Les relations franco-turques traversent une période très difficile… Libye, Syrie, Arménie, Chypre, frères musulmans…même Charlie Hebdo fait partie des sujets de dispute entre M. MACRON et M. ERDOGAN…
Quel rôle pour les services secrets ?
Comme vous le savez, il n’y a pas que des amis et des ennemis, il n’y a que des intérêts. DGSE et MIT se connaissent très bien et parfois ils jouent le rôle de la diplomatie parallèle…Ismail HAKKI MOUSA (l’actuel ambassadeur turc à Paris) était, entre 2012-2016, le numéro 2 du MIT mais était aussi ambassadeur de France en Turquie…Donc on se parle mais on s’espionne aussi simultanément.

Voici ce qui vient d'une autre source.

(* ===== verification/Policy.v ===== *)
(** * The governance policy

    [usecase/governance/policy.go] and [types.go]: which approvals a breaking
    report needs.  The evaluation is a pure function of the report, the owners
    of its module, the affected modules and the runtime impact. *)

From S2P Require Import Prelude Errors GoStrings Domain.

Open Scope string_scope.
Open Scope Z_scope.

(** ** Results ([types.go]) *)

Definition GovernancePolicyReason := string.
Definition GovernancePolicyReasonGovernanceDisabled : GovernancePolicyReason :=
  "governance_disabled".
Definition GovernancePolicyReasonNoBreakingChanges : GovernancePolicyReason :=
  "no_breaking_changes".
Definition GovernancePolicyReasonBreakingChanges : GovernancePolicyReason := "breaking_changes".
Definition GovernancePolicyReasonModuleOwnerRequired : GovernancePolicyReason :=
  "module_owner_required".
Definition GovernancePolicyReasonAffectedConsumerRequired : GovernancePolicyReason :=
  "affected_consumer_required".
Definition GovernancePolicyReasonMissingModuleOwner : GovernancePolicyReason :=
  "missing_module_owner".
Definition GovernancePolicyReasonProductionRuntimeConsumer : GovernancePolicyReason :=
  "production_runtime_consumer".

Record GovernancePolicyWarning := mkWarning {
  warning_RequirementType : ApprovalRequirementType;
  warning_TargetModuleID : option ModuleID;
  warning_TargetModuleName : ModuleName;
  warning_Reason : GovernancePolicyReason;
  warning_Message : string }.

Record GovernanceRequirementPlan := mkPlan {
  plan_RequirementType : ApprovalRequirementType;
  plan_TargetModuleID : option ModuleID;
  plan_TargetModuleName : ModuleName;
  plan_RequiredRole : ModuleOwnerRole;
  plan_AllowedRoles : list ModuleOwnerRole;
  plan_Status : ApprovalRequirementStatus;
  plan_Reason : GovernancePolicyReason;
  plan_ReasonText : string;
  plan_Warnings : list GovernancePolicyWarning }.

Record GovernancePolicyResult := mkPolicyResult {
  policy_ApprovalRequired : bool;
  policy_Status : ApprovalRequestStatus;
  policy_RequiredApprovals : Z;
  policy_Requirements : list GovernanceRequirementPlan;
  policy_Reasons : list GovernancePolicyReason;
  policy_ReasonText : string;
  policy_Warnings : list GovernancePolicyWarning }.

(** ** Evaluation ([policy.go]) *)

Definition policyReasonNoBreakingChanges : string := "No breaking changes detected.".
Definition policyReasonGovernanceDisabled : string := "Governance is disabled.".
Definition policyReasonModuleOwnerApproval : string :=
  "Breaking changes require approval from module owner.".
Definition policyReasonAffectedConsumerApproval : string :=
  "Production usage requires approval from affected consumer module owner.".
Definition policyWarningMissingOwners : string := "No owners are configured for this module.".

Selon vous, la rivalité historique entre le MIT et les services de maintien de l’ordre turcs dure toujours ?
C’était le cas pendant presque 35 ans (1965-2000). Les partis au pouvoir contrôlaient les services du renseignement de la police nationale et l’armée ultra-kémaliste contrôlait le MIT. À partir des années 2000, le MIT devient un service du renseignement 100% civil. Sous la direction d’Hakan Fidan, le MIT se renforce encore plus en tant que colonne vertébrale de la communauté du renseignement turque. Après la tentative du Coup d’Etat en 2016, la police et plus précisément les directions du renseignement et du contre-terrorisme de la police sont complètement « nettoyées » des éléments gulénistes. On peut parler aujourd’hui de « paix définitive » entre le MIT, la Police et la Gendarmerie turcs sous le contrôle absolu du Sultan turc.
Ces dernières années, on parle beaucoup sur le rôle du MIT pendant la guerre en Syrie et les opérations du renseignement en Europe contre des membres de la communauté GULEN et des sympathisants de la question kurde….

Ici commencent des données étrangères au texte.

Lemma Report_GetByID_Ok id w report changes w' :
  Report_GetByID id w = (Ok (report, changes), w') -> uuid_canon id = Some (report_ID report).
Proof.
  intros H. unfold Report_GetByID in H. apply bind_Ok in H as (r & w1 & H & H2).
  assert (Hr : r = report) by (apply bind_Ok in H2 as (? & ? & _ & [= <- _ _]); done). subst r. clear H2.
  apply map_err_Ok, bind_Ok in H as (row & w2 & H & [Hs ->]%lift_Ok).
  apply exec_db_Ok in H as [H _]. apply bind_Ok in H as (c & d & [Hc ->]%uuid_param_Ok & H).
  apply query_row_Ok in H as [Hrow _].
  assert (Hin : row ∈ report_rows (fun br => eqs (report_ID br) c) (w_db w))
    by (destruct (report_rows _ _); set_solver).
  unfold report_rows in Hin. rewrite list_elem_of_In, in_flat_map in Hin.
  destruct Hin as (br & Hbr & Hin). apply list_elem_of_In, elem_of_filter_bool in Hbr as [_ Hid%eqs_true].
  apply in_flat_map in Hin as (m & _ & (v & <- & _)%in_map_iff).
  unfold scanBreakingReport in Hs. cbn in Hs.
  destruct (NewModuleName _); [|done]. destruct (NewVersion _); [|done].
  destruct (NewBreakingReportStatus _); [|done]. injection Hs as <-.
  change (uuid_canon id = Some (TrimSpace (report_ID br))).
  rewrite Hid, canonical_trim; [done|]. by eapply canonical_of.
Qed.
End Creation.

(** The providers of the policy context only read. *)
Class ApprovalProvidersLaws `{PRO : !ApprovalProviders World} := {
  ListAffectedModules_reads list_ id :
    ListAffectedModules = Some list_ -> preserves same_db (list_ id);
  ListRuntimeImpact_reads list_ report version limit offset :
    ListRuntimeImpactByModuleVersion = Some list_ -> preserves same_db (list_ report version limit offset) }.

Section Create.
Context `{PG : !Postgres} `{ENV : !Env} `{POL : !PolicyEvaluator} `{POLL : !PolicyEvaluatorLaws}.
Context `{AUD : !AuditSink World} `{LAW : !AuditSinkLaws}.
Context `{PRO : !ApprovalProviders World} `{PROL : !ApprovalProvidersLaws}.

Lemma same_db_or_empty {A} (m : M World (list A)) : preserves same_db m -> preserves same_db (or_empty m).
Proof. intros H. unfold or_empty. repeat first [exact H|preserve_step]. Qed.

Lemma same_db_policyAffectedModules affected : preserves same_db (policyAffectedModules affected).
Proof.
  apply (preserves_mapM same_db). intros x _.
  repeat first [apply same_db_Module_GetByName|apply same_db_or_empty, same_db_Owner_ListByModule|preserve_step].
Qed.

Lemma same_db_affectedModules id : preserves same_db (affectedModules id).
Proof.
  unfold affectedModules. destruct ListAffectedModules eqn:E; [|apply preserves_ret, _].
  by eapply same_db_or_empty, ListAffectedModules_reads.
Qed.
Lemma same_db_runtimeImpact report : preserves same_db (runtimeImpact report).
Proof.
  unfold runtimeImpact. destruct ListRuntimeImpactByModuleVersion eqn:E; [|apply preserves_ret, _].
  destruct (_ =? _)%string; [apply preserves_ret, _|].
  by eapply same_db_or_empty, ListRuntimeImpact_reads.
Qed.

Lemma same_db_policyContext id : preserves same_db (approvalPolicyContextForReport id).
Proof.
  unfold approvalPolicyContextForReport.
  repeat first [apply same_db_Report_GetByID|apply same_db_Module_GetByID
    |apply same_db_or_empty, same_db_Owner_ListByModule|apply same_db_affectedModules
    |apply same_db_runtimeImpact|apply same_db_policyAffectedModules|preserve_step].
Qed.

Lemma policyContext_report id w ctx w' :
  approvalPolicyContextForReport id w = (Ok ctx, w') ->
  uuid_canon id = Some (report_ID (context_Report ctx)).
Proof.
  intros H. unfold approvalPolicyContextForReport in H.
  apply bind_Ok in H as ([report changes] & w1 & Hr%map_err_Ok%Report_GetByID_Ok & H).
  repeat (apply bind_Ok in H as (? & ? & _ & H)). by injection H as <- _.
Qed.

Lemma same_db_buildRequirements rid t plans : preserves same_db (mapM (buildRequirement rid t) plans).
Proof.
  apply (preserves_mapM same_db). intros plan _. unfold buildRequirement, NewApprovalRequirementID_.
  repeat first [apply same_db_random_hex|preserve_step].
Qed.

Lemma same_db_buildRequest ctx ref result t :
  preserves same_db (buildApprovalRequestFromPolicyDecision ctx ref result t).
Proof.
  unfold buildApprovalRequestFromPolicyDecision, NewApprovalRequestID_.
  repeat first [apply same_db_random_hex|apply same_db_buildRequirements|preserve_step].
Qed.

Lemma buildRequirements_Ok rid t plans w l w' :
  mapM (buildRequirement rid t) plans w = (Ok l, w') ->
  length l = length plans
  /\ forall r, r ∈ l -> requirement_ApprovalRequestID r = rid
       /\ exists plan, plan ∈ plans /\ requirement_Status r = plan_Status plan.
Proof.
  revert w l w'. induction plans as [|plan plans IH]; intros w l w' H.
  - injection H as <- _. split; [done|set_solver].
  - cbn [mapM] in H. apply bind_Ok in H as (r & w1 & Hr & H).
    apply bind_Ok in H as (l' & w2 & [Hl IHl]%IH & [= <- _]).
    apply bind_Ok in Hr as (id & w3 & _ & [= <- _]). split; [simpl; lia|].
    intros x [->|Hx]%elem_of_cons; [split; [done|]; exists plan; split; [set_solver|done]|].
    destruct (IHl x Hx) as (? & p & ? & ?). split; [done|]. exists p. split; [set_solver|done].
Qed.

Notre livre est centré sur les opérations du MIT des 10 dernières années, donc le lecteur trouvera une pléiade d’informations sur ces questions… Profilage, fichage, dénonciation, surveillance, menaces, harcèlement, tentatives d’assassinat et même exécution à Paris des cadres du PKK, font parties des activités du MIT sous la direction de Hakan FIDAN.

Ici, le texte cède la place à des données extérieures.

Lemma status_of_approved sts :
  sts <> [] -> (forall s, s ∈ sts -> s = ApprovalRequirementStatusApproved) ->
  status_of sts = ApprovalRequestStatusApproved.
Proof.
  intros Hne H. unfold status_of. destruct sts as [|s sts]; [done|].
  destruct (existsb (eqs ApprovalRequirementStatusRejected) _) eqn:E.
  - apply existsb_eqs_in, H in E. done.
  - by rewrite (proj2 (forallb_eqs_in _ _) H).
Qed.

Lemma status_of_open sts s :
  s ∈ sts -> s <> ApprovalRequirementStatusApproved -> ApprovalRequirementStatusRejected ∉ sts ->
  status_of sts = ApprovalRequestStatusPending.
Proof.
  intros Hs Hne Hr. unfold status_of. destruct sts as [|s0 sts]; [set_solver|].
  destruct (existsb (eqs ApprovalRequirementStatusRejected) _) eqn:E; [by apply existsb_eqs_in in E|].
  destruct (forallb (eqs ApprovalRequirementStatusApproved) _) eqn:E2; [|done]. by apply (proj1 (forallb_eqs_in _ _) E2) in Hs.
Qed.

Lemma status_of_approved_inv sts s :
  status_of sts = ApprovalRequestStatusApproved -> s ∈ sts -> s = ApprovalRequirementStatusApproved.
Proof.
  unfold status_of. destruct sts as [|s0 sts]; [done|].
  destruct (existsb (eqs ApprovalRequirementStatusRejected) _); [done|].
  destruct (forallb (eqs ApprovalRequirementStatusApproved) _) eqn:E; [|done].
  intros _. by apply forallb_eqs_in.
Qed.

Lemma status_of_pending_inv sts :
  status_of sts = ApprovalRequestStatusPending ->
  exists s, s ∈ sts /\ s <> ApprovalRequirementStatusApproved /\ s <> ApprovalRequirementStatusRejected.
Proof.
  intros H. destruct (status_of_pending _ H) as [_ Hr].
  destruct (decide (Exists (fun s => s <> ApprovalRequirementStatusApproved) sts)) as [He|Hn].
  - apply Exists_exists in He as (s & Hs & Hne). exists s. split_and!; [done..|]. intros ->. done.
  - rewrite status_of_approved in H; [done|by apply status_of_pending in H as [? _]|].
    intros s Hs. destruct (decide (s = ApprovalRequirementStatusApproved)); [done|].
    destruct Hn. apply Exists_exists. eauto.
Qed.

Lemma allRequirementsApprovedAfter_true qid reqs :
  allRequirementsApprovedAfter reqs qid = true <->
  forall q, q ∈ reqs -> requirement_ID q = qid \/ settled (requirement_Status q).
Proof.
  unfold allRequirementsApprovedAfter, settled. rewrite forallb_forall.
  setoid_rewrite list_elem_of_In. setoid_rewrite orb_true_iff. setoid_rewrite orb_true_iff.
  setoid_rewrite eqs_true. naive_solver.
Qed.

Lemma allRequirementsApprovedAfter_false qid reqs :
  allRequirementsApprovedAfter reqs qid = false <->
  exists q, q ∈ reqs /\ requirement_ID q <> qid /\ ~ settled (requirement_Status q).
Proof.
  unfold allRequirementsApprovedAfter, settled. split; intros H; cycle 1.
  { destruct H as (q & Hq & Hid & Hs). apply not_true_is_false. rewrite forallb_forall. intros Hall.
    specialize (Hall q). rewrite <- list_elem_of_In, !orb_true_iff, !eqs_true in Hall. tauto. }
  induction reqs as [|q reqs IH]; simpl in H; [done|].
  apply andb_false_iff in H as [H|H].
  - exists q. rewrite !orb_false_iff, !eqs_false in H. split; [set_solver|]. tauto.
  - destruct (IH H) as (q' & ? & ?). exists q'. split; [set_solver|done].
Qed.

(** ** The requirements of a request after a decision *)

Lemma update_where_id {A} (p : A -> bool) f (l : list A) :
  (forall x, x ∈ l -> p x = false) -> update_where p f l = l.
Proof.
  intros H. induction l as [|x l IH]; simpl; [done|].
  rewrite H by set_solver. f_equal. apply IH. set_solver.
Qed.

En Turquie, la situation n’est pas différente, ce qui explique pourquoi la Turquie se trouve à la première place sur la liste de plaintes déposées à la Cour européenne des droits de l’homme à Strasbourg. Les services du contre-espionnage en Europe essaient de contrer les activités du MIT mais, soit par manque des moyens soit par manque de volonté politique européenne, les agents des renseignements turcs se sentent libres d’opérer…pour l’instant.
*Constantin PIKRAMENOS est spécialiste de la Turquie et expert en Intelligence économique.
Diplômé de Sciences Po Athènes, il a co-écrit plusieurs ouvrages sur la Turquie et le Moyen-Orient et ses articles ont été publiés dans les presses grecque et turque.